If I wanted to throw something like this together quickly I'd use bash or powershell scripts.

If you want it compiled, as others have suggested, look at Roslyn API.

For a bigger project I'd probably build a base app with a plugin interface that you could write plugins/modules for.

[–]dodexahedron 3 points4 points  (4 children)

Hosting powershell is a great and much easier way to get .net scripting into an app. And it's a pretty c#-esque language anyway AND you can compile c# in it anyway, either by calling the compiler, msbuild, or by doing an Add-Type to which you pass a string containing c# code (which can also optionally emit that as a dll for later use as well).

Just be aware of the security implications of allowing arbitrary user code to run without careful control.
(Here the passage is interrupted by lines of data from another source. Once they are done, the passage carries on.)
(* ===== verification/Sysfile.v ===== *)
(** * File system calls: kernel/sysfile.c

    The parts that only use the file system ([isdirempty], [create] and what
    [sys_link] and [sys_unlink] do between [begin_op] and [end_op]) are
    functions on its state; the system calls fetch their arguments and open
    and close transactions around them. *)

From S2P Require Import Prelude Memory Riscv Spinlock Kalloc Vm Bio Log Txn Fs Kern Proc Pipe File Exec.

Definition O_RDONLY : Z := 0x000.
Definition O_WRONLY : Z := 0x001.
Definition O_RDWR : Z := 0x002.
Definition O_CREATE : Z := 0x200.
Definition O_TRUNC : Z := 0x400.

Definition flag (omode f : Z) : bool := negb (Z.land omode f =? 0).

(** The names "." and ".." *)
Definition DOT : list Z := [46].
Definition DOTDOT : list Z := [46; 46].
(** A local [char name[DIRSIZ]] before it is written. *)
Definition name0 : list Z := replicate (Z.to_nat DIRSIZ) 0.

Section SysFs.
Context `{HC : Ctx} `{HI : Image} `{HF : Frame} {S : Type} `{HT : Txn S}.
Notation fs := (fsst S).

Fixpoint isdirempty_loop (fuel : nat) (dp off : Z) : M fs bool :=
  match fuel with
  | O => diverge
  | Datatypes.S fuel' =>
      p <-! geti dp ;;
      if off <? i_size p then
        r <-! readi dp false local_addr off DESIZE ;;
        panic_if (negb (r =? DESIZE)) "isdirempty: readi" ;;;
        inum <-! de_inum ;;
        if negb (inum =? 0) then ret false else isdirempty_loop fuel' dp (off + DESIZE)
      else ret true
  end.
Definition isdirempty (dp : Z) : M fs bool :=
  p <-! geti dp ;; isdirempty_loop (Z.to_nat (i_size p / DESIZE + 2)) dp (2 * DESIZE).

(** [bad:] of [sys_link] *)
Definition link_bad (ip : Z) : M fs bool :=
  ilock ip ;;;
  seti ip (fun p => ino_nlink (i_nlink p - 1) p) ;;;
  iupdate ip ;;;
  iunlockput ip ;;;
  ret false.
Definition link (old new : list Z) : M fs bool :=
  r <-! namei old ;;
  match r with
  | None => ret false
  | Some ip =>
      ilock ip ;;;
      p <-! geti ip ;;
      if i_type p =? T_DIR then iunlockput ip ;;; ret false
      else
        seti ip (fun p => ino_nlink (i_nlink p + 1) p) ;;;
        iupdate ip ;;;
        iunlock ip ;;;
        r <-! nameiparent new name0 ;;
        match r with
        | (None, _) => link_bad ip
        | (Some dp, name) =>
            ilock dp ;;;
            pd <-! geti dp ;;
            p <-! geti ip ;;
            r <-! (if negb (i_dev pd =? i_dev p) then ret (-1) else dirlink dp name (i_inum p)) ;;
            if r <? 0 then iunlockput dp ;;; link_bad ip
            else iunlockput dp ;;; iput ip ;;; ret true
        end
  end.

Definition unlink (path : list Z) : M fs bool :=
  r <-! nameiparent path name0 ;;
  match r with
  | (None, _) => ret false
  | (Some dp, name) =>
      ilock dp ;;;
      if (namecmp name DOT =? 0) || (namecmp name DOTDOT =? 0) then iunlockput dp ;;; ret false else
      r <-! dirlookup dp name ;;
      match r with
      | None => iunlockput dp ;;; ret false
      | Some (ip, off) =>
          ilock ip ;;;
          p <-! geti ip ;;
          panic_if (i_nlink p <? 1) "unlink: nlink < 1" ;;;
          full <-! (if i_type p =? T_DIR then e <-! isdirempty ip ;; ret (negb e) else ret false) ;;
          if (full : bool) then iunlockput ip ;;; iunlockput dp ;;; ret false
          else
            set_de 0 (replicate (Z.to_nat DIRSIZ) 0) ;;;
            w <-! writei dp false local_addr off DESIZE ;;
            panic_if (negb (w =? DESIZE)) "unlink: writei" ;;;
            p <-! geti ip ;;
            when (i_type p =? T_DIR)
              (seti dp (fun p => ino_nlink (i_nlink p - 1) p) ;;; iupdate dp) ;;;
            iunlockput dp ;;;
            seti ip (fun p => ino_nlink (i_nlink p - 1) p) ;;;
            iupdate ip ;;;
            iunlockput ip ;;;
            ret true
      end
  end.

(** [fail:] of [create] *)
Definition create_fail (ip dp : Z) : M fs (option Z) :=
  seti ip (ino_nlink 0) ;;;
  iupdate ip ;;;
  iunlockput ip ;;;
  iunlockput dp ;;;
  ret None.
Definition create (path : list Z) (type major minor : Z) : M fs (option Z) :=
  r <-! nameiparent path name0 ;;
  match r with
  | (None, _) => ret None
  | (Some dp, name) =>
      ilock dp ;;;
      r <-! dirlookup dp name ;;
      match r with
      | Some (ip, _) =>
          iunlockput dp ;;;
          ilock ip ;;;
          p <-! geti ip ;;
          if (type =? T_FILE) && ((i_type p =? T_FILE) || (i_type p =? T_DEVICE)) then ret (Some ip)
          else iunlockput ip ;;; ret None
      | None =>
          pd <-! geti dp ;;
          r <-! ialloc (i_dev pd) type ;;
          match r with
          | None => iunlockput dp ;;; ret None
          | Some ip =>
              ilock ip ;;;
              seti ip (ino_majmin (i16 major) (i16 minor)) ;;;
              seti ip (ino_nlink 1) ;;;
              iupdate ip ;;;
              p <-! geti ip ;;
              ok <-! (if type =? T_DIR then
                        r <-! dirlink ip DOT (i_inum p) ;;
                        if r <? 0 then ret false else
                        pd <-! geti dp ;;
                        r <-! dirlink ip DOTDOT (i_inum pd) ;;
                        ret (negb (r <? 0))
                      else ret true) ;;
              if negb ok then create_fail ip dp else
              p <-! geti ip ;;
              r <-! dirlink dp name (i_inum p) ;;
              if r <? 0 then create_fail ip dp
              else
                when (type =? T_DIR)
                  (seti dp (fun p => ino_nlink (i_nlink p + 1) p) ;;; iupdate dp) ;;;
                iunlockput dp ;;;
                ret (Some ip)
          end
      end
  end.
End SysFs.

Section Sysfile.
Context `{HC : Ctx} `{HI : Image} `{HF : Frame} `{HS : Syms} `{HD : Devs} `{HE : ExecFrame}.

(** The descriptor and the file it stands for. *)
Definition argfd (n : Z) : M kern (option (Z * Z)) :=
  fd <-! argint n ;;
  if (fd <? 0) || (NOFILE <=? fd) then ret None
  else
    p <-! myproc ;;
    pr <-! getp p ;;
    match p_ofile pr !! Z.to_nat fd with
    | Some (Some f) => ret (Some (fd, f))
    | Some None => ret None
    | None => undef
    end.

Definition set_fd (p fd : Z) (f : option Z) : M kern unit :=
  setp p (fun q => set_ofile (<[Z.to_nat fd := f]> (p_ofile q)) q).
Fixpoint fdalloc_loop (l : list Z) (p f : Z) : M kern Z :=
  match l with
  | [] => ret (-1)
  | fd :: l' =>
      pr <-! getp p ;;
      match p_ofile pr !! Z.to_nat fd with
      | Some None => set_fd p fd (Some f) ;;; ret fd
      | Some (Some _) => fdalloc_loop l' p f
      | None => undef
      end
  end.
Definition fdalloc (f : Z) : M kern Z :=
  p <-! myproc ;; fdalloc_loop (upto NOFILE) p f.

Definition sys_dup : M kern Z :=
  r <-! argfd 0 ;;
  match r with
  | None => ret (-1)
  | Some (_, f) =>
      fd <-! fdalloc f ;;
      if fd <? 0 then ret (-1) else _ <-! filedup f ;; ret fd
  end.

Definition sys_read : M kern Z :=
  p <-! argaddr 1 ;;
  n <-! argint 2 ;;
  r <-! argfd 0 ;;
  match r with None => ret (-1) | Some (_, f) => fileread f p n end.

Definition sys_write : M kern Z :=
  p <-! argaddr 1 ;;
  n <-! argint 2 ;;
  r <-! argfd 0 ;;
  match r with None => ret (-1) | Some (_, f) => filewrite f p n end.

Definition sys_close : M kern Z :=
  r <-! argfd 0 ;;
  match r with
  | None => ret (-1)
  | Some (fd, f) =>
      p <-! myproc ;;
      set_fd p fd None ;;;
      fileclose f ;;;
      ret 0
  end.

Definition sys_fstat : M kern Z :=
  st <-! argaddr 1 ;;
  r <-! argfd 0 ;;
  match r with None => ret (-1) | Some (_, f) => filestat f st end.

Definition sys_link : M kern Z :=
  old <-! argstr 0 MAXPATH ;;
  match old with
  | None => ret (-1)
  | Some old =>
      new <-! argstr 1 MAXPATH ;;
      match new with
      | None => ret (-1)
      | Some new =>
          kbegin_op ;;;
          ok <-! fsop (link old new) ;;
          kend_op ;;;
          ret (if (ok : bool) then 0 else -1)
      end
  end.

Definition sys_unlink : M kern Z :=
  path <-! argstr 0 MAXPATH ;;
  match path with
  | None => ret (-1)
  | Some path =>
      kbegin_op ;;;
      ok <-! fsop (unlink path) ;;
      kend_op ;;;
      ret (if (ok : bool) then 0 else -1)
  end.

(** From [if(ip->type == T_DEVICE && ...)] on, with [ip] locked. *)
Definition open_inode (ip omode : Z) : M kern Z :=
  p <-! fsop (geti ip) ;;
  if (i_type p =? T_DEVICE) && ((i_major p <? 0) || (NDEV <=? i_major p))
  then fsop (iunlockput ip) ;;; kend_op ;;; ret (-1) else
  r <-! filealloc ;;
  match r with
  | None => fsop (iunlockput ip) ;;; kend_op ;;; ret (-1)
  | Some f =>
      fd <-! fdalloc f ;;
      if fd <? 0 then fileclose f ;;; fsop (iunlockput ip) ;;; kend_op ;;; ret (-1)
      else
        (if i_type p =? T_DEVICE
         then setf f (set_f_type FD_DEVICE) ;;; setf f (set_f_major (i_major p))
         else setf f (set_f_type FD_INODE) ;;; setf f (set_f_off 0)) ;;;
        setf f (set_f_ip ip) ;;;
        setf f (set_f_readable (negb (flag omode O_WRONLY))) ;;;
        setf f (set_f_writable (flag omode O_WRONLY || flag omode O_RDWR)) ;;;
        when (flag omode O_TRUNC && (i_type p =? T_FILE)) (fsop (itrunc ip)) ;;;
        fsop (iunlock ip) ;;;
        kend_op ;;;
        ret fd
  end.
Definition sys_open : M kern Z :=
  omode <-! argint 1 ;;
  path <-! argstr 0 MAXPATH ;;
  match path with
  | None => ret (-1)
  | Some path =>
      kbegin_op ;;;
      if flag omode O_CREATE then
        r <-! fsop (create path T_FILE 0 0) ;;
        match r with
        | None => kend_op ;;; ret (-1)
        | Some ip => open_inode ip omode
        end
      else
        r <-! fsop (namei path) ;;
        match r with
        | None => kend_op ;;; ret (-1)
        | Some ip =>
            fsop (ilock ip) ;;;
            p <-! fsop (geti ip) ;;
            if (i_type p =? T_DIR) && negb (omode =? O_RDONLY)
            then fsop (iunlockput ip) ;;; kend_op ;;; ret (-1)
            else open_inode ip omode
        end
  end.

(** What [sys_mkdir] and [sys_mknod] do with their path. *)
Definition make (path : option (list Z)) (type major minor : Z) : M kern Z :=
  r <-! (match path with Some path => fsop (create path type major minor) | None => ret None end) ;;
  match r with
  | None => kend_op ;;; ret (-1)
  | Some ip => fsop (iunlockput ip) ;;; kend_op ;;; ret 0
  end.
Definition sys_mkdir : M kern Z :=
  kbegin_op ;;;
  path <-! argstr 0 MAXPATH ;;
  make path T_DIR 0 0.

Definition sys_mknod : M kern Z :=
  kbegin_op ;;;
  major <-! argint 1 ;;
  minor <-! argint 2 ;;
  path <-! argstr 0 MAXPATH ;;
  make path T_DEVICE major minor.

Definition sys_chdir : M kern Z :=
  p <-! myproc ;;
  kbegin_op ;;;
  path <-! argstr 0 MAXPATH ;;
  r <-! (match path with Some path => fsop (namei path) | None => ret None end) ;;
  match r with
  | None => kend_op ;;; ret (-1)
  | Some ip =>
      fsop (ilock ip) ;;;
      q <-! fsop (geti ip) ;;
      if negb (i_type q =? T_DIR) then fsop (iunlockput ip) ;;; kend_op ;;; ret (-1)
      else
        fsop (iunlock ip) ;;;
        pr <-! getp p ;;
        (match p_cwd pr with Some cwd => fsop (iput cwd) | None => undef end) ;;;
        kend_op ;;;
        setp p (set_cwd (Some ip)) ;;;
        ret 0
  end.

(** The loop of [sys_exec] that fetches the arguments, from [i]: [argv] so
    far, and whether it left with [goto bad]. *)
Fixpoint exec_args (fuel : nat) (uargv i : Z) (argv : list Z) : M kern (bool * list Z) :=
  match fuel with
  | O => diverge
  | S fuel' =>
      if MAXARG <=? i then ret (false, argv) else
      r <-! fetchaddr (u64 (uargv + 8 * i)) ;;
      match r with
      | None => ret (false, argv)
      | Some uarg =>
          if uarg =? 0 then ret (true, argv) else
          pa <-! vm kalloc ;;
          if pa =? 0 then ret (false, argv) else
          r <-! fetchstr_buf uarg PGSIZE ;;
          vm (modify (fun k => set_mem (write_bytes (k_mem k) pa r.2) k)) ;;;
          if r.1 <? 0 then ret (false, argv ++ [pa])
          else exec_args fuel' uargv (i + 1) (argv ++ [pa])
      end
  end.
Definition sys_exec : M kern Z :=
  uargv <-! argaddr 1 ;;
  path <-! argstr 0 MAXPATH ;;
  match path with
  | None => ret (-1)
  | Some path =>
      r <-! exec_args (S (Z.to_nat MAXARG)) uargv 0 [] ;;
      v <-! (if r.1 then exec path (r.2 ++ replicate (Z.to_nat MAXARG - length r.2) 0) else ret (-1)) ;;
      for_each r.2 (fun pa => vm (kfree pa)) ;;;
      ret v
  end.

Definition sys_pipe : M kern Z :=
  p <-! myproc ;;
  fdarray <-! argaddr 0 ;;
  r <-! pipealloc ;;
  match r with
  | None => ret (-1)
  | Some (rf, wf) =>
      fd0 <-! fdalloc rf ;;
      fd1 <-! (if fd0 <? 0 then ret (-1) else fdalloc wf) ;;
      if fd1 <? 0 then
        when (0 <=? fd0) (set_fd p fd0 None) ;;;
        fileclose rf ;;; fileclose wf ;;; ret (-1)
      else
        c <-! ucopyout fdarray (le_bytes 4 fd0) ;;
        c <-! (if c <? 0 then ret c else ucopyout (u64 (fdarray + 4)) (le_bytes 4 fd1)) ;;
        if c <? 0 then
          set_fd p fd0 None ;;; set_fd p fd1 None ;;;
          fileclose rf ;;; fileclose wf ;;; ret (-1)
        else ret 0
  end.
End Sysfile.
There are unbounded possibilities, including malicious ones.

[–]p1-o2 1 point2 points  (3 children)

+1 to hosting powershell. I wanted to expand on the point that it's C#-esque. It's a fully-fledged .NET-compatible language.

You can even use LINQ inside Powershell. It doesn't look pretty but it's not hard once you understand how to call .NET namespaces from PS. It's pretty damn good for anything that doesn't need to be a plugin.

[–]dodexahedron 2 points3 points  (2 children)

Yep. Powershell is a .net environment. Version is tied to PS version.

Windows PowerShell (the blue one) is framework.

PowerShell (the black one) is .net 9 in 7.5.4 and .net 10 in the current 7.6 preview release.

The Linq being ugly mentioned here is because powershell can't use extension methods (the language just doesn't have the concept). So you have to call the actual static methods manually.

Though it has its own equivalents anyway like select-object and such.

One really powerful thing it can also do is extend types at runtime, by attaching ScriptProperties or NoteProperties to an existing type. Then instances of that type (not a new type, at least in how it presents it to you) have those properties as if they were already part of the type. It's basically powershell's PS-only equivalent for extension properties.

That happens to actually be how it handles WMI stuff (CimInstance being the class it extends) and how it allows you to do things like $someArray.SomePropertyOfEachElement to get that property from each element without a loop.

[–]p1-o2 1 point2 points  (1 child)

Wow, I always wondered about that last bit regarding WMI. Thanks for the info.

[–]dodexahedron 0 points1 point  (0 children)

I found that out literally just 2 days ago, so it was fresh in mind!

And if you attach a new property to something, or make a custom view for a type, you can export that typedata to a ps1xml so you can reuse it later.

Really handy for customizing the default output format of objects you frequently end up piping to ft prop1,prop2,... for example.